Amid recent arrests of Indian fishermen along Sri Lanka’s coastline — on charges of illegal fishing — representatives of the island’s northern fishing community urged the two governments to help fishermen from both sides resume talks at the earliest, in order to find a solution to the festering problem in the Palk Strait. 

“It is crucial that we resume discussions to build on the 2016 agreement. Northern Sri Lankan fishermen are willing to constructively engage with our brothers in Tamil Nadu to address this enduring problem,” said Annalingam Annarasa, northern coordinator of an island-wide federation of fishermen’s organisations.

Following ministerial-level bilateral discussions in 2016, led by then-foreign ministers Sushma Swaraj and Mangala Samaraweera, both governments agreed to set up a joint working group, with the aim of “expediting the transition towards ending the practice of bottom trawling at the earliest”, besides setting up Standard Operating Procedures (SOPs) and exploring joint patrolling. It was also agreed to encourage the fishermen associations of the two countries to meet every six months to take forward deliberations.

Still suffering

“That was an important agreement. But now, both sides appear to have abandoned that position and we are back to square one, with our fishermen continuing to suffer huge losses because the trawlers are destroying our fishing gear and livelihoods,” Annarasa told a press conference in Jaffna on Sunday.

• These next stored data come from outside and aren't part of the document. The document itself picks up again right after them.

(** [C16] Cancelling an open task succeeds and reaches exactly the tasks that
    wait on it, directly or through others: the open ones among them become
    cancelled, with the given reason on the task itself; their active
    dispatches are closed, their queued messages become obsolete and their
    pending gates time out.  No other task, dispatch, message, gate, run or
    launch changes. *)
Theorem cancel_orchestration_task_spec (id reason : string) (w : World) (t : OrchestrationTask) :
  task_by_id (w_db w) id = Some t → open_task t = true →
  marker_fits → events_fresh w (S (length (db_tasks (w_db w)))) →
  ∃ w' L, cancel_orchestration_task id reason w = (w', Ok (cancel_row reason t)) ∧
    (∀ x, x ∈ L ↔ doomed (w_db w) id x) ∧
    cancel_effect id reason L (w_db w) (w_db w') ∧
    (∀ d, d ∈ db_dispatches (w_db w') → doomed (w_db w) id (d_task_id d) → d_active d = false) ∧
    (∀ x, x ∈ db_tasks (w_db w') → doomed (w_db w) id (t_id x) → open_task x = false).
Proof.
  intros Ht Ho Hm Hf. destruct (cascade_spec (w_db w) id) as (L & HL & Hnd & Hex).
  destruct (cancel_all_total id reason L w) as (w' & Hw'); [done| |].
  { eapply events_fresh_le; [|exact Hf]. eapply doomed_length; [done|]. intros x. apply Hex. }
  pose proof (cancel_all_ok _ _ _ _ _ _ Hw') as Heff. exists w', L. split_and!; try done.
  - unfold cancel_orchestration_task, bind at 1.
    assert (∀ A (m : SM A) a, m w = (w', Ok a) → tx m w = (w', Ok a)) as Htx by (intros; by apply tx_ok).
    rewrite (Htx unit _ tt).
    + destruct Heff as (HT & _). unfold task_after, orchestration_task_by_id. rewrite bind_select.
      unfold task_by_id. rewrite HT.
      change (cancelled_task id reason L <$> db_tasks (w_db w))
        with (update_where (λ _, true) (cancelled_task id reason L) (db_tasks (w_db w))).
      rewrite find_update_where by apply cancelled_task_id.
      unfold task_by_id in Ht. rewrite Ht. apply find_key_Some in Ht as [_ Hid]. cbn.
      unfold cancelled_task. rewrite Hid, Ho, bool_decide_true by (apply Hex; constructor). cbn.
      unfold reason_for. by rewrite String.eqb_refl.
    + rewrite bind_select. unfold task_status. rewrite Ht. cbn [fmap option_fmap option_map].
      unfold open_task in Ho. destruct (t_status t); try done; rewrite bind_select, HL; done.
  - destruct Heff as (_ & HD & _). intros d Hd Hdm. rewrite HD in Hd.
    apply list_elem_of_fmap in Hd as (d0 & -> & _). unfold cancelled_dispatch in *.
    destruct (bool_decide (d_task_id d0 ∈ L)) eqn:E; cbn in *; [by destruct (d_active d0) eqn:Ea|].
    split_bools. by apply Hex in Hdm.
  - destruct Heff as (HT & _). intros x Hx Hdm. rewrite HT in Hx.
    apply list_elem_of_fmap in Hx as (t0 & -> & _). rewrite cancelled_task_id in Hdm. unfold cancelled_task.
    rewrite bool_decide_true by (by apply Hex). cbn. by destruct (open_task t0) eqn:Ea.
Qed.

Fifteen years since Sri Lanka’s civil war ended, northern Tamil fishermen are struggling to rebuild their livelihoods. At the heart of their struggle is a relentless appeal for a ban on bottom trawling, a destructive fishing method used by their Tamil Nadu counterparts.

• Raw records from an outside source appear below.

Lemma keeps_update_messages p f : keeps (update_messages p f).
Proof. intros w w' r [= <- _]. by apply Inv_same. Qed.
Lemma keeps_insert_message row : keeps (insert_message row).
Proof. intros w w' r. unfold insert_message. case_match; intros [= <- _]; [done|]. by apply Inv_same. Qed.
Lemma keeps_update_gates p f : keeps (update_gates p f).
Proof. intros w w' r [= <- _]. by apply Inv_same. Qed.
Lemma keeps_insert_gate g : keeps (insert_gate g).
Proof.
  intros w w' r. unfold insert_gate. destruct (negb _); [by intros [= <- _]|].
  case_match; intros [= <- _]; [done|]. by apply Inv_same.
Qed.
Lemma keeps_update_launches p f : keeps (update_launches p f).
Proof. intros w w' r [= <- _]. by apply Inv_same. Qed.
Lemma events_only_Inv w w' : events_only w w' → Inv (w_db w) → Inv (w_db w').
Proof. intros (evs & seq & ->). by apply Inv_same. Qed.
Lemma keeps_run_event ev : keeps (record_run_event ev).
Proof. intros w w' r Hr%record_run_event_frame. by apply events_only_Inv. Qed.
Lemma keeps_dispatch_event id k s p : keeps (record_dispatch_run_event id k s p).
Proof. intros w w' r Hr%record_dispatch_run_event_frame. by apply events_only_Inv. Qed.
Lemma keeps_task_event id k s p : keeps (record_task_run_event id k s p).
Proof. intros w w' r Hr%record_task_run_event_frame. by apply events_only_Inv. Qed.
Lemma keeps_audit actor action target reason :
  keeps (insert_orchestration_audit_event actor action target reason).
Proof. intros w w' r [a Ha]%insert_audit_frame. rewrite Ha. by apply Inv_same. Qed.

The method has fetched huge profits for the owners of the fishing vessels in coastal Tamil Nadu while exposing daily waged fishermen to the risk of frequent arrests by the Sri Lankan Navy and at times, violent attacks at sea. In 2023, as many as 230 fishermen from Tamil Nadu were arrested by the Sri Lankan Navy. New Delhi facilitated the repatriation of all the fishermen, barring one repeated offender who is serving a sentence. Within the first three months of 2024, over 130 Tamil Nadu fishermen have been arrested. A total of 31 fishing vessels were seized during 2023-24, according to official sources.

‘Progressive solution’

On the Sri Lankan side of the conflict, is a war-affected fishing community using modest fishing methods to make a living, while enduring the impact of the crippling economic crisis of 2022. “Politicians in both countries have politicised this issue for their personal gains, without being sincere about a durable solution,” northern fisher leader N Varnakulasingham noted. If the two countries are serious about resolving the conflict, bilateral talks among fishermen must resume immediately, the fisher leaders emphasised.

Reaching out to Tamil Nadu Chief Minister M K Stalin, northern Sri Lankan fishermen in 2022 sought a “progressive solution” to the problem affecting fisherfolk in the State and war-hit region of the island. The fisheries conflict was “threatening” the historically strong relationship shared by the two Tamil communities, they said in a statement then.